■ **WHAT YOU HAVE TO DO**
Take the material below and output exactly the run of lines from the one containing "Definition null_fsync : M" down to the one containing "(** [None] when", with both included.

■ **SUPPLIED DATA**
(** [copyinstr] succeeds exactly when a null-terminated string starts at
    the user address and fits, terminator included, in the buffer and in user
    space; it then hands back the string, its terminator and its length
    counted with the terminator.  Otherwise it returns [EFAULT] or
    [ENAMETOOLONG].  It never faults fatally, changes no memory and leaves no
    fault handler behind. *)
Theorem copyinstr_exact p len m :
  0 <= p < 2 ^ 32 -> 0 < len < 2 ^ 32 ->
  exists r o, copyinstr p len (CState false m) = Ret (r, o) (CState false m) /\
    (r = 0 <-> exists bs, ustring m p bs /\ Z.of_nat (length bs) < len /\
                  p + Z.of_nat (length bs) < USERSPACETOP /\ p + len <= 2 ^ 32) /\
    (r = 0 -> exists bs, ustring m p bs /\ o = Some (bs ++ [0], Z.of_nat (length bs) + 1)) /\
    (r = 0 \/ r = EFAULT \/ r = ENAMETOOLONG).
Proof.
  intros Hp Hl. unfold copyinstr. rewrite copycheck_spec by lia.
  destruct (Z.ltb_spec 0 len); [|lia]. cbn [andb].
  destruct (Z.ltb_spec p USERSPACETOP) as [Ht|Ht]; cbn [andb].
  2:{ destruct (Z.eqb_spec len 0); [lia|]. cbn. exists EFAULT, None. unfold EFAULT.
      split_and!; [done | | done | lia]. split; [done|]. intros (bs & _ & _ & ? & _). lia. }
  destruct (Z.leb_spec (p + len) (2 ^ 32)) as [Hw|Hw]; cbn [andb].
  2:{ destruct (Z.eqb_spec len 0); [lia|]. cbn. exists EFAULT, None. unfold EFAULT.
      split_and!; [done | | done | lia]. split; [done|]. intros (bs & _ & _ & _ & ?). lia. }
  cbn [negb Z.eqb]. unfold setjmp, catch, bind at 1, set_badfault, modify. cbn [umem].
  unfold bind at 1, copystr_in, bind at 1.
  pose proof (copystr_in_loop_spec
    (Z.to_nat (Z.min len (Z.min len (USERSPACETOP - p)))) p 0 m) as Hloop.
  rewrite Z.add_0_r in Hloop.
  destruct (copystr_in_loop _ _ _ _) as [[[dest got]|] s'|e s'| |]; cbn [ret]; [| | |done..].
  - destruct Hloop as [-> (bs & Hb & Hlt & -> & ->)]. cbn.
    exists 0, (Some (bs ++ [0], Z.of_nat (length bs) + 1)).
    split_and!; [done | | by eauto | by left]. split; [|done]. intros _. exists bs.
    split_and!; [done | lia..].
  - destruct Hloop as [-> Hno]. cbn -[Z.min].
    exists (if Z.min len (USERSPACETOP - p) <? len then EFAULT else ENAMETOOLONG), None.
    split_and!; [done | | bsolve | bsolve; auto].
    split; [bsolve|]. intros (bs & Hb & ? & ? & ?). specialize (Hno bs Hb). lia.
  - destruct Hloop as (-> & -> & Hno). cbn. exists EFAULT, None. unfold EFAULT.
    split_and!; [done | | done | lia]. split; [done|].
    intros (bs & Hb & ? & ? & ?). specialize (Hno bs Hb). lia.
Qed.

Lemma copyinstr_exact_witness :
  exists o, copyinstr 16 10 (CState false {[16 := 97; 17 := 98; 18 := 0]}) =
    Ret (0, o) (CState false {[16 := 97; 17 := 98; 18 := 0]}) /\
    o = Some ([97; 98; 0], 3).
Proof.
  destruct (copyinstr_exact 16 10 {[16 := 97; 17 := 98; 18 := 0]})
    as (r & o & E & _); [lia | lia |].
  exists o. vm_compute in E. injection E as <- <-. split; vm_compute; reflexivity.
Defined.
(* ===== verification/DevVnode.v ===== *)
(** * Device vnodes, [vfs/device.c] and [vfs/devnull.c]

    A device that the VFS layer knows is a vnode whose operations check their
    arguments and go to the device's own operations, the class [DeviceOps].
    The null device and the disk driver are instances. *)

From S2P Require Import Prelude CopyInOut Uio Vnode Device Lhd.

Definition S_IFCHR : Z := 0x6000.
Definition S_IFBLK : Z := 0x7000.

(** [struct device_ops] *)
Class DeviceOps (D : Type) := {
  DEVOP_EACHOPEN : Z -> M D unit;
  DEVOP_IO : option Z -> M (uio * D) unit;
  DEVOP_IOCTL : Z -> Z -> M D unit
}.

(** A device and the reference count of its vnode. *)
Record device (D : Type) := mkDevice {
  dv_blocks : Z;
  dv_blocksize : Z;
  dv_devnumber : Z;
  dv_data : D;
  dv_refcount : Z
}.
Arguments mkDevice {D}.
Arguments dv_blocks {D}.
Arguments dv_blocksize {D}.
Arguments dv_devnumber {D}.
Arguments dv_data {D}.
Arguments dv_refcount {D}.

Section device.
Context {D : Type} `{!DeviceOps D} (curas : option Z).

Definition set_data (x : D) (d : device D) : device D :=
  mkDevice (dv_blocks d) (dv_blocksize d) (dv_devnumber d) x (dv_refcount d).

(** The device's own operations, on its data. *)
Definition on_data {A} (m : M D A) : M (device D) A := zoom dv_data set_data m.
Definition on_data_uio {A} (m : M (uio * D) A) : M (uio * device D) A :=
  zoom (fun s => (s.1, dv_data s.2)) (fun t s => (t.1, set_data t.2 s.2)) m.

Definition dev_eachopen (flags : Z) : M (device D) unit :=
  if negb (Z.land flags (Z.lor (Z.lor O_CREAT O_TRUNC) (Z.lor O_EXCL O_APPEND)) =? 0) then throw EINVAL
  else on_data (DEVOP_EACHOPEN flags).

Definition dev_reclaim : M (device D) unit := ret tt.

(** [off_t] is signed: [%] and [/] round towards 0. *)
Definition dev_tryseek {S} (d : device D) (pos : Z) : M S unit :=
  if 0 <? dv_blocks d then
    if negb (Z.rem pos (dv_blocksize d) =? 0) then throw EINVAL
    else if dv_blocks d <=? Z.quot pos (dv_blocksize d) then throw EINVAL
    else ret tt
  else ret tt.

Definition dev_read : M (uio * device D) unit :=
  s <- get ;;
  dev_tryseek s.2 (uio_offset s.1) ;;
  KASSERT (bool_decide (uio_rw s.1 = UIO_READ)) ;;
  on_data_uio (DEVOP_IO curas).

Definition dev_write : M (uio * device D) unit :=
  s <- get ;;
  dev_tryseek s.2 (uio_offset s.1) ;;
  KASSERT (bool_decide (uio_rw s.1 = UIO_WRITE)) ;;
  on_data_uio (DEVOP_IO curas).

Definition dev_ioctl (op data : Z) : M (device D) unit := on_data (DEVOP_IOCTL op data).

Definition dev_gettype : M (device D) Z :=
  d <- get ;; ret (if 0 <? dv_blocks d then S_IFBLK else S_IFCHR).

(** The product is of two 32-bit numbers. *)
Definition dev_stat : M (device D) stat :=
  d <- get ;;
  let size := if 0 <? dv_blocks d then u32 (dv_blocks d * dv_blocksize d) else 0 in
  mode <- dev_gettype ;;
  ret (Stat (Z.lor mode 384) size 1 (dv_blocks d)).

Definition dev_isseekable : M (device D) bool := d <- get ;; ret (negb (dv_blocks d =? 0)).

Definition null_fsync : M (device D) unit := ret tt.
Definition dev_mmap : M (device D) unit := throw ENOSYS.

Definition dev_truncate (len : Z) : M (device D) unit :=
  d <- get ;;
  if (0 <? dv_blocks d) && (u32 (dv_blocks d * dv_blocksize d) =? len) then ret tt else throw EINVAL.

Definition dev_namefile : M (uio * device D) unit := ret tt.

(** The vnode [dir] itself, or nothing. *)
Definition dev_lookup (dir : Z) (pathname : list Z) : M (device D) Z :=
  if (0 <? length pathname)%nat then throw ENOENT
  else modify (fun d => mkDevice (dv_blocks d) (dv_blocksize d) (dv_devnumber d) (dv_data d) (dv_refcount d + 1)) ;; ret dir.

(** [None] when there is no memory for the vnode. *)
Definition dev_create_vnode (have_memory : bool) (blocks blocksize devnumber : Z) (x : D) : option (device D) :=
  if have_memory then Some (mkDevice blocks blocksize devnumber x 1) else None.

(** [vnode_cleanup] of the vnode of a device nobody else has. *)
Definition dev_uncreate_vnode : M (device D) unit := d <- get ;; KASSERT (dv_refcount d =? 1).

End device.

(** ** [devnull.c] *)

Definition nullopen (openflags : Z) : M unit unit := ret tt.

Definition nullio (curas : option Z) : M (uio * unit) unit :=
  modify (fun s => if bool_decide (uio_rw s.1 = UIO_WRITE) then (set_resid 0 s.1, s.2) else s).

Definition nullioctl (op data : Z) : M unit unit := throw EINVAL.

#[export] Instance null_devops : DeviceOps unit := {
  DEVOP_EACHOPEN := nullopen;
  DEVOP_IO := nullio;
  DEVOP_IOCTL := nullioctl
}.

(** The device [devnull_create] attaches. *)
Definition devnull_create : device unit := mkDevice 0 1 0 tt 1.

(** ** The disk driver *)

Section lhd.
Context {HW : Type} `{!LhdHardware HW}.

Definition lhd_eachopen (openflags : Z) : M (@lhd_softc HW) unit := ret tt.
Definition lhd_ioctl (op data : Z) : M (@lhd_softc HW) unit := throw EIOCTL.

#[export] Instance lhd_devops : DeviceOps (@lhd_softc HW) := {
  DEVOP_EACHOPEN := lhd_eachopen;
  DEVOP_IO := lhd_io;
  DEVOP_IOCTL := lhd_ioctl
}.

End lhd.

(** ** Reading and writing through the vnode of a disk *)

Section block.
Context {D : Type} `{!DeviceOps D, !BlockDevice D} (curas : option Z).
Hypothesis io_is_block_io : DEVOP_IO curas = devop_io curas.

(** The vnode of a block device that reports no errors. *)
Definition disk_vnode (d : device D) : Prop :=
  dv_blocks d = dev_blocks (dv_data d) /\ dv_blocksize d = SECTSIZE /\ dev_ok (dv_data d).

(** The positions of sectors, and no others, pass. *)
Lemma tryseek_sector {S} (d : device D) pos (s : S) : disk_vnode d -> 0 <= pos -> 0 < dv_blocks d ->
  dev_tryseek d pos s = if (pos mod SECTSIZE =? 0) && (pos / SECTSIZE <? dv_blocks d) then Ret tt s else Err EINVAL s.
Proof.
  intros (_ & Hs & _) Hp Hb. unfold dev_tryseek. rewrite (proj2 (Z.ltb_lt _ _) Hb), Hs. unfold SECTSIZE.
  rewrite Z.rem_mod_nonneg, Z.quot_div_nonneg by lia. destruct (Z.eqb_spec (pos mod 512) 0); [|done]. cbn [negb andb].
  destruct (Z.leb_spec (dv_blocks d) (pos / 512)), (Z.ltb_spec (pos / 512) (dv_blocks d)); done || lia.
Qed.

Lemma wp_tryseek_sector {S} (d : device D) pos (Q : unit -> S -> Prop) E s : disk_vnode d -> 0 <= pos -> 0 < dv_blocks d ->
  (forall b, pos = b * SECTSIZE -> 0 <= b < dv_blocks d -> Q tt s) ->
  (~ (pos mod SECTSIZE = 0 /\ pos / SECTSIZE < dv_blocks d) -> E EINVAL s) -> wp (dev_tryseek d pos) Q E s.
Proof.
  intros Hd Hp Hb HQ HE. unfold wp. rewrite tryseek_sector by done.
  destruct (Z.eqb_spec (pos mod SECTSIZE) 0) as [E1|E1]; cbn [andb]; [|apply HE; tauto].
  destruct (Z.ltb_spec (pos / SECTSIZE) (dv_blocks d)) as [E2|E2]; [|apply HE; lia].
  apply (HQ (pos / SECTSIZE)); unfold SECTSIZE in *; [pose proof (Z.div_mod pos 512); lia | pose proof (Z.div_pos pos 512); lia].
Qed.

Lemma wp_on_data_uio (m : M (uio * D) unit) u d Q E :
  wp m (fun _ t => Q tt (t.1, set_data t.2 d)) (fun e t => E e (t.1, set_data t.2 d)) (u, dv_data d) -> wp (on_data_uio m) Q E (u, d).
Proof. unfold wp, on_data_uio, zoom. cbn [fst snd]. by destruct (m (u, dv_data d)) as [[] ?| | |]. Qed.

(** Reading a sector through the vnode of a disk gives its bytes and changes
    nothing; at any other position, or past the end, it is [EINVAL] and
    nothing happens. *)
Theorem dev_read_sector u d : disk_vnode d -> uio_wf curas u -> uio_rw u = UIO_READ -> uio_resid u = SECTSIZE -> 0 < dv_blocks d ->
  wp (dev_read curas)
     (fun _ s => exists b, uio_offset u = b * SECTSIZE /\ 0 <= b < dv_blocks d /\
        sector_read u s.1 (dev_sector (dv_data d) b) /\ disk_vnode s.2 /\
        forall b', 0 <= b' < dv_blocks d -> dev_sector (dv_data s.2) b' = dev_sector (dv_data d) b')
     (fun e s => e = EINVAL /\ s = (u, d) /\ ~ (uio_offset u mod SECTSIZE = 0 /\ uio_offset u / SECTSIZE < dv_blocks d)) (u, d).
Proof.
  intros Hd Hu Hrw Hres Hpos. pose proof (uio_wf_offset _ _ Hu) as [Hoff _]. pose proof Hd as (Hb & Hbs & Hok).
  unfold dev_read. apply wp_bind, wp_get. cbn [fst snd]. apply wp_bind, wp_tryseek_sector; try done. intros b Hpb Hlt.
  apply wp_bind, wp_kassert; [by rewrite Hrw|]. apply wp_on_data_uio. rewrite io_is_block_io.
  eapply wp_mono; [apply (devop_read curas u (dv_data d) b); [done | lia | unfold sector_request; split_and!; done] | |done].
  intros [] [u' x] (Hwf & Hr & Hok' & Hbl & Hsame). exists b. split_and!; [done | lia | lia | done | | rewrite Hb; done].
  split_and!; cbn; [by rewrite Hbl | done | done].
Qed.

(** Writing replaces that sector and no other. *)
Theorem dev_write_sector u d : disk_vnode d -> uio_wf curas u -> uio_rw u = UIO_WRITE -> uio_resid u = SECTSIZE -> 0 < dv_blocks d ->
  wp (dev_write curas)
     (fun _ s => exists b, uio_offset u = b * SECTSIZE /\ 0 <= b < dv_blocks d /\
        sector_written u s.1 (dev_sector (dv_data s.2) b) /\ disk_vnode s.2 /\
        forall b', 0 <= b' < dv_blocks d -> b' <> b -> dev_sector (dv_data s.2) b' = dev_sector (dv_data d) b')
     (fun e s => e = EINVAL /\ s = (u, d) /\ ~ (uio_offset u mod SECTSIZE = 0 /\ uio_offset u / SECTSIZE < dv_blocks d)) (u, d).
Proof.
  intros Hd Hu Hrw Hres Hpos. pose proof (uio_wf_offset _ _ Hu) as [Hoff _]. pose proof Hd as (Hb & Hbs & Hok).
  unfold dev_write. apply wp_bind, wp_get. cbn [fst snd]. apply wp_bind, wp_tryseek_sector; try done. intros b Hpb Hlt.
  apply wp_bind, wp_kassert; [by rewrite Hrw|]. apply wp_on_data_uio. rewrite io_is_block_io.
  eapply wp_mono; [apply (devop_write curas u (dv_data d) b); [done | lia | unfold sector_request; split_and!; done] | |done].
  intros [] [u' x] (Hwf & Hr & Hok' & Hbl & Hsame). exists b. split_and!; [done | lia | lia | done | | rewrite Hb; done].
  split_and!; cbn; [by rewrite Hbl | done | done].
Qed.

End block.

(** The null device reads as empty and takes any write. *)
Lemma devnull_io curas u d : dv_blocks d = 0 ->
  (uio_rw u = UIO_READ -> dev_read curas (u, d) = Ret tt (u, d)) /\
  (uio_rw u = UIO_WRITE -> dev_write curas (u, d) = Ret tt (set_resid 0 u, d)).
Proof.
  intros Hb. destruct d as [bl bs dn [] rc]. cbn in Hb. subst bl.
  split; intros Hrw; destruct u as [iov off res seg rw sp mem]; cbn in Hrw; subst rw; reflexivity.
Qed.

(** A disk of [2 ^ 23] sectors has size 0 in [stat]. *)
Lemma dev_stat_wraps {D} `{!DeviceOps D} (x : D) rc :
  dev_stat (mkDevice (2 ^ 23) 512 0 x rc) = Ret (Stat (Z.lor S_IFBLK 384) 0 1 (2 ^ 23)) (mkDevice (2 ^ 23) 512 0 x rc).
Proof. done. Qed.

■ **YOUR SOLUTION**
Definition null_fsync : M (device D) unit := ret tt.
Definition dev_mmap : M (device D) unit := throw ENOSYS.

Definition dev_truncate (len : Z) : M (device D) unit :=
  d <- get ;;
  if (0 <? dv_blocks d) && (u32 (dv_blocks d * dv_blocksize d) =? len) then ret tt else throw EINVAL.

Definition dev_namefile : M (uio * device D) unit := ret tt.

(** The vnode [dir] itself, or nothing. *)
Definition dev_lookup (dir : Z) (pathname : list Z) : M (device D) Z :=
  if (0 <? length pathname)%nat then throw ENOENT
  else modify (fun d => mkDevice (dv_blocks d) (dv_blocksize d) (dv_devnumber d) (dv_data d) (dv_refcount d + 1)) ;; ret dir.

(** [None] when there is no memory for the vnode. *)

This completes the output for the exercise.